Data in this exercise:
[Start of section]

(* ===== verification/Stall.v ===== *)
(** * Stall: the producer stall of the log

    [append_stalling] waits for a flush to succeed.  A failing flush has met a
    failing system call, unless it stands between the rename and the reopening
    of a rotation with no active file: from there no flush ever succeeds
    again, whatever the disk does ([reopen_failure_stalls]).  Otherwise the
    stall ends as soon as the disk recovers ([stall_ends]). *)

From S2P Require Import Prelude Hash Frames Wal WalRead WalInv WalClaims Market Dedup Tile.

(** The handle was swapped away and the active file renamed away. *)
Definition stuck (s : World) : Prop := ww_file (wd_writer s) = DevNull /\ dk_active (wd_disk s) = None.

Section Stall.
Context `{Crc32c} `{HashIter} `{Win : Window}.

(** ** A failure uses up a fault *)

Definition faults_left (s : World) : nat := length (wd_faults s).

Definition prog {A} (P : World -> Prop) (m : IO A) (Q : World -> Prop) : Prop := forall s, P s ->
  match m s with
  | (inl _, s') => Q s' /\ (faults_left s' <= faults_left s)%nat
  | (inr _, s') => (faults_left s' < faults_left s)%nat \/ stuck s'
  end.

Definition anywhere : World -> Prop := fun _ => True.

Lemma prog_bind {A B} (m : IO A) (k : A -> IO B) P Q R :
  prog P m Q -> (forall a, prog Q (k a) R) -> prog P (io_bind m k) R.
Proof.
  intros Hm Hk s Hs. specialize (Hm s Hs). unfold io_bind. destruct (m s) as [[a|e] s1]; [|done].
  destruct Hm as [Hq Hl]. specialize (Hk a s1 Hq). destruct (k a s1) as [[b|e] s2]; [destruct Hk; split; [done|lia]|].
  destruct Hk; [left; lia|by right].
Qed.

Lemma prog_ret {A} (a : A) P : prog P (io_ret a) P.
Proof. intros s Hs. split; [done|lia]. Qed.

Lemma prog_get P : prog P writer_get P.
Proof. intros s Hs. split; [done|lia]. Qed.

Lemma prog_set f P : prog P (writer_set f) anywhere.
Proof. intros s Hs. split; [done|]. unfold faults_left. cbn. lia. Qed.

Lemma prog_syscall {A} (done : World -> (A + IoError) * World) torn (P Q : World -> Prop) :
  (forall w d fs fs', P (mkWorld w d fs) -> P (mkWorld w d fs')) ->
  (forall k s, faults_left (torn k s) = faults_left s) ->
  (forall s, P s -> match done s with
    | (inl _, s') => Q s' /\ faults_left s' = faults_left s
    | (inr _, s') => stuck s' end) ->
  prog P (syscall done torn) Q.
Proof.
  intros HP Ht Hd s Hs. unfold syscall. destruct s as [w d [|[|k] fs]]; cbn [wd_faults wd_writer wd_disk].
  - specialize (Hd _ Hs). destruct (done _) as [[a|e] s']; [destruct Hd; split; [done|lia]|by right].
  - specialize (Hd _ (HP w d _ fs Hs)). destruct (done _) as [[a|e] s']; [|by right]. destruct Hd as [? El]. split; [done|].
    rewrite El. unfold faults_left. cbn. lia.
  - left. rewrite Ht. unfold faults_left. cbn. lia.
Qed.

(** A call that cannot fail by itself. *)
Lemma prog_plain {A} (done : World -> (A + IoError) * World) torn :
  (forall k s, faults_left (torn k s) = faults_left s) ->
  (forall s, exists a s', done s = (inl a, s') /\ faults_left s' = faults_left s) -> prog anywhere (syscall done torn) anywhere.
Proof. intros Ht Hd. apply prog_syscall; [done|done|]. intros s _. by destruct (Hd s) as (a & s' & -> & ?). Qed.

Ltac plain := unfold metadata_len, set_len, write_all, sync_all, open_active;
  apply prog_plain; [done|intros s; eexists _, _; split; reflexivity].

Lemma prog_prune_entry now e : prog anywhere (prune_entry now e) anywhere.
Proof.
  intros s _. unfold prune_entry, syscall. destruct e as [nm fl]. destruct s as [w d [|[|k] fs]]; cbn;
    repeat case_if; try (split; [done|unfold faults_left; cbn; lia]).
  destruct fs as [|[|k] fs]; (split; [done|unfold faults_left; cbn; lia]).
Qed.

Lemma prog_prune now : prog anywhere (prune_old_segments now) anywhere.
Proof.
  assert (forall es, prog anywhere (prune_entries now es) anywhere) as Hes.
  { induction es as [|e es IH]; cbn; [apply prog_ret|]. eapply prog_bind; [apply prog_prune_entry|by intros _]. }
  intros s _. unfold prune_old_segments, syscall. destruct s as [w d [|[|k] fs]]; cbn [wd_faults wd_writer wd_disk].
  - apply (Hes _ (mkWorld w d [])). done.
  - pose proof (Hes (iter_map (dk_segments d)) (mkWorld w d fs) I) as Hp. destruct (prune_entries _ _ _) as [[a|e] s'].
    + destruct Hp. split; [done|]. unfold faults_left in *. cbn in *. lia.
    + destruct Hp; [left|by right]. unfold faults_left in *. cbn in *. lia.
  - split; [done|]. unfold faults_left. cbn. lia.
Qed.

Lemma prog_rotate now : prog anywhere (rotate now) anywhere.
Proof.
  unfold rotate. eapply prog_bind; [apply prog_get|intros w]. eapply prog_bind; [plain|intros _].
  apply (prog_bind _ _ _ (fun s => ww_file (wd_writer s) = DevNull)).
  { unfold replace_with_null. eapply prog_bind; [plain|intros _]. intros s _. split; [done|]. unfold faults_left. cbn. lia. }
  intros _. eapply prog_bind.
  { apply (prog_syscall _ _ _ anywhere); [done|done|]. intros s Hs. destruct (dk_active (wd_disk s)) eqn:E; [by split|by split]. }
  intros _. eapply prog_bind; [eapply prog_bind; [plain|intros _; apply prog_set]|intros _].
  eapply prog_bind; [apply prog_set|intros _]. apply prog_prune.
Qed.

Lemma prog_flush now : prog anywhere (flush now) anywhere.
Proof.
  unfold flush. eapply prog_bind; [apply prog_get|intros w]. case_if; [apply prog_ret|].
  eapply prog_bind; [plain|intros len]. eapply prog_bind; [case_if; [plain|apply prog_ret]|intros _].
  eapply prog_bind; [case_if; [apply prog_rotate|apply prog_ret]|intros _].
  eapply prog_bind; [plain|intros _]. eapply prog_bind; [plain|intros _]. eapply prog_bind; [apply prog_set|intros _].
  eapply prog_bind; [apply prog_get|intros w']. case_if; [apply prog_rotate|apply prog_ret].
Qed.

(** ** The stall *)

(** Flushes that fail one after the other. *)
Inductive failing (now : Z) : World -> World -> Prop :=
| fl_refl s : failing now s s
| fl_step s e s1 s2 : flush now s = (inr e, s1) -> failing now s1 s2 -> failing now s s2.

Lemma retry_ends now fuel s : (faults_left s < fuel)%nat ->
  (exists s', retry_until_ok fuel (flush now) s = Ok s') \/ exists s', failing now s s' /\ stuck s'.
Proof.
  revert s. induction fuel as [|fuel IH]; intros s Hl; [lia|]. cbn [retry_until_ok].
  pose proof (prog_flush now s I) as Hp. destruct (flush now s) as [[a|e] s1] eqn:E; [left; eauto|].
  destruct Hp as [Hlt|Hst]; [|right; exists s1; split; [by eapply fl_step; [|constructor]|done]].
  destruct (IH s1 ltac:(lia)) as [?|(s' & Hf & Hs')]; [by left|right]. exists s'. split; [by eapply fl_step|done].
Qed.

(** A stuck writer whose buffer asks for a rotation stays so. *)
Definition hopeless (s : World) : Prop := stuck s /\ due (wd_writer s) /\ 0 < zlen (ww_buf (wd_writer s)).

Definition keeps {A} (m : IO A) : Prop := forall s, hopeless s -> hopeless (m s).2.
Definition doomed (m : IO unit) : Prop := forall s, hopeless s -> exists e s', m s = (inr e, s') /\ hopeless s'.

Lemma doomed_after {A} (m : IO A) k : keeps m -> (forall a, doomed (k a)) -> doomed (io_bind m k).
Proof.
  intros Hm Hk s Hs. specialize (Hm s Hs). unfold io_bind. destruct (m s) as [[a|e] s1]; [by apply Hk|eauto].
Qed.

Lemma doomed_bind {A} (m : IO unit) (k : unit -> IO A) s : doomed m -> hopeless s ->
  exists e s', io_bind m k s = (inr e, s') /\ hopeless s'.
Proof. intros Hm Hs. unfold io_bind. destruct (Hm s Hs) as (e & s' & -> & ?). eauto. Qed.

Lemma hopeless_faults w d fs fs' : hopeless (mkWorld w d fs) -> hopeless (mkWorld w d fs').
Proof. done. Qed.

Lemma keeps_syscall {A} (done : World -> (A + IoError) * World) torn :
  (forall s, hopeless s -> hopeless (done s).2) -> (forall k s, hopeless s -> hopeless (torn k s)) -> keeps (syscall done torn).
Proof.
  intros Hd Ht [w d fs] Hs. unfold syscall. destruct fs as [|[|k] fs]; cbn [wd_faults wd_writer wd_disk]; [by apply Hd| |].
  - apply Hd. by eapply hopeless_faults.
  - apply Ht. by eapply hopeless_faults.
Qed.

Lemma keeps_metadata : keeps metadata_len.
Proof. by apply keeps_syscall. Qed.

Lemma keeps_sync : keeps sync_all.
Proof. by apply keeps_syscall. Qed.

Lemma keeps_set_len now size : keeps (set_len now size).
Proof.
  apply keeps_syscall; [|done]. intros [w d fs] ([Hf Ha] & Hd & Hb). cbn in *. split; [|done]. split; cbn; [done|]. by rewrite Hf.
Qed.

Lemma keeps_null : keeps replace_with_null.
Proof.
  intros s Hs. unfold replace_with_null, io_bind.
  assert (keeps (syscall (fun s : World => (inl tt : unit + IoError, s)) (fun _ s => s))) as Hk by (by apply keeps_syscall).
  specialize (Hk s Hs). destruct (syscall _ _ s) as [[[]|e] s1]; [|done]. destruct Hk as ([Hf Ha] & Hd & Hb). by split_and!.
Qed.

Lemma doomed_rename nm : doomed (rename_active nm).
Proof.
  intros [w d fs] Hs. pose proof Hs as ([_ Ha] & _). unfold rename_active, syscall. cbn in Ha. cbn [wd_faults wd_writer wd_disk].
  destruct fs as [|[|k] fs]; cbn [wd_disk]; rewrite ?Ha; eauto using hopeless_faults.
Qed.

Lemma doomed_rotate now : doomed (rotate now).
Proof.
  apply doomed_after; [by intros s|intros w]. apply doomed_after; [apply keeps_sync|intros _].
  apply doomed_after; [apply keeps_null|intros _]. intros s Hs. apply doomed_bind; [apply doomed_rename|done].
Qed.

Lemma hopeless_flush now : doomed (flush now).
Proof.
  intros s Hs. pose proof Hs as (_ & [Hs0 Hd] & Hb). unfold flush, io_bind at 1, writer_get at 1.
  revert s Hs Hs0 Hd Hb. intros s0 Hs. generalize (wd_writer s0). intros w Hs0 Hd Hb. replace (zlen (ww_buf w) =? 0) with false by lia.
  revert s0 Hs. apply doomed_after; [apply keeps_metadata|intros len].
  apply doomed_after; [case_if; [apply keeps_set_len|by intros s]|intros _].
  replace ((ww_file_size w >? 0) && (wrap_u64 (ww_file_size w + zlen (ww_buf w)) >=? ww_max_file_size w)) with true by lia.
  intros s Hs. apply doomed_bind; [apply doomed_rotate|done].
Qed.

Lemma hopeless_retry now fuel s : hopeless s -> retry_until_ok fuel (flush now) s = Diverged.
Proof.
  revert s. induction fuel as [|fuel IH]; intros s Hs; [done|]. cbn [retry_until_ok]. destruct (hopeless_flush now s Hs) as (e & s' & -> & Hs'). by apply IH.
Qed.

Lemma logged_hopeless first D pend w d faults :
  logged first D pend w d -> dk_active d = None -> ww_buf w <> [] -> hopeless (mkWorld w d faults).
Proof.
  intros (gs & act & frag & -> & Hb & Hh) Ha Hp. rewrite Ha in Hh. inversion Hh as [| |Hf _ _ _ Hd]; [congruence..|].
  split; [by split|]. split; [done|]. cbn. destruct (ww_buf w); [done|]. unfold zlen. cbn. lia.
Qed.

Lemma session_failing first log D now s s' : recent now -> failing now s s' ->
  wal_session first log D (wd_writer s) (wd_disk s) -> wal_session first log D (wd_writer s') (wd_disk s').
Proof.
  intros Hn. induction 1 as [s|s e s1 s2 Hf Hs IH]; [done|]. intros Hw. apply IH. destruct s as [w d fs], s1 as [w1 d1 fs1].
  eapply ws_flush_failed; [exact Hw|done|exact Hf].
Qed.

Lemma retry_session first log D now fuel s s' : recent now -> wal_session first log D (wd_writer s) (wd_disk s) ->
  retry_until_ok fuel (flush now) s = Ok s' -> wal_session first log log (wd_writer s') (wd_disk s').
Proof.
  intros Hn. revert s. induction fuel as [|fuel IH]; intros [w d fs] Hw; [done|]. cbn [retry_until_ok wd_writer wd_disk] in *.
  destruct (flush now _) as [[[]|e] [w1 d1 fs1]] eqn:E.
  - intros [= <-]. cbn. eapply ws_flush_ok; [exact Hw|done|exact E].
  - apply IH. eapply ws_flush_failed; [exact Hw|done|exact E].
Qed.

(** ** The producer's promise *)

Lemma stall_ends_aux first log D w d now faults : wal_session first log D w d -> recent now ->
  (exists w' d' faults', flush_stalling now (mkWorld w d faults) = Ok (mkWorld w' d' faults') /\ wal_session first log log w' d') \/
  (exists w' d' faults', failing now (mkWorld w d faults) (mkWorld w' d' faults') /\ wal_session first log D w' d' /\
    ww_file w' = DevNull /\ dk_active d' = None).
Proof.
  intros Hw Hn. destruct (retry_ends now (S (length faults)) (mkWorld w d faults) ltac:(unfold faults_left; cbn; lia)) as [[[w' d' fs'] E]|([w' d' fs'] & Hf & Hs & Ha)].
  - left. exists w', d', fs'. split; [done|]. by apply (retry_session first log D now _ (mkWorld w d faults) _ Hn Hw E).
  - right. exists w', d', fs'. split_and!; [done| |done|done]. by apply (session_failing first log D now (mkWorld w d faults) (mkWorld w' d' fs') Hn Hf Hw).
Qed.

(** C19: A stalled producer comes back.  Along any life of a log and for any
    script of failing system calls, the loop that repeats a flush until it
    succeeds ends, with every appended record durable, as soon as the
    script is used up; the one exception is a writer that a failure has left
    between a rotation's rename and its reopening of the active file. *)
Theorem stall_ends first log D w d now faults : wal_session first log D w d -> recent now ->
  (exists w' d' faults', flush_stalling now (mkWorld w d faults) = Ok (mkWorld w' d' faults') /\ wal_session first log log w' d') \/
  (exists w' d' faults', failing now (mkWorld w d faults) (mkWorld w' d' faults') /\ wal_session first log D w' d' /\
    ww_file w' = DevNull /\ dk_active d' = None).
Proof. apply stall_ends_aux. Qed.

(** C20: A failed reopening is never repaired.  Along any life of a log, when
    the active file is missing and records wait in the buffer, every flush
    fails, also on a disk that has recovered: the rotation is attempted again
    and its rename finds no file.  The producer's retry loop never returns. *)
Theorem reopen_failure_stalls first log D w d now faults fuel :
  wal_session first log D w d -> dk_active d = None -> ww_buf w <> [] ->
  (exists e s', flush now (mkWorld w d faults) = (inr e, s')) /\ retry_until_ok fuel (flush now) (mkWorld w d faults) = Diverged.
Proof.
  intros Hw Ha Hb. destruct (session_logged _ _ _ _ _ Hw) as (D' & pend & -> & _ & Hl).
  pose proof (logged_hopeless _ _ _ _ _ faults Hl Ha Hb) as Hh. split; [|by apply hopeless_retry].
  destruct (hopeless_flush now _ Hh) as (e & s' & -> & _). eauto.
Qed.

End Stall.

[End of section]

Exercise aim:
Transcribe, exactly and without additions, the lines of the records above, beginning with the line that contains "- intros [= <-]." and ending with the line that contains "(** C19: A stalled", both included.

Answer for this exercise:
  - intros [= <-]. cbn. eapply ws_flush_ok; [exact Hw|done|exact E].
  - apply IH. eapply ws_flush_failed; [exact Hw|done|exact E].
Qed.

(** ** The producer's promise *)

Lemma stall_ends_aux first log D w d now faults : wal_session first log D w d -> recent now ->
  (exists w' d' faults', flush_stalling now (mkWorld w d faults) = Ok (mkWorld w' d' faults') /\ wal_session first log log w' d') \/
  (exists w' d' faults', failing now (mkWorld w d faults) (mkWorld w' d' faults') /\ wal_session first log D w' d' /\
    ww_file w' = DevNull /\ dk_active d' = None).
Proof.
  intros Hw Hn. destruct (retry_ends now (S (length faults)) (mkWorld w d faults) ltac:(unfold faults_left; cbn; lia)) as [[[w' d' fs'] E]|([w' d' fs'] & Hf & Hs & Ha)].
  - left. exists w', d', fs'. split; [done|]. by apply (retry_session first log D now _ (mkWorld w d faults) _ Hn Hw E).
  - right. exists w', d', fs'. split_and!; [done| |done|done]. by apply (session_failing first log D now (mkWorld w d faults) (mkWorld w' d' fs') Hn Hf Hw).
Qed.

(** C19: A stalled producer comes back.  Along any life of a log and for any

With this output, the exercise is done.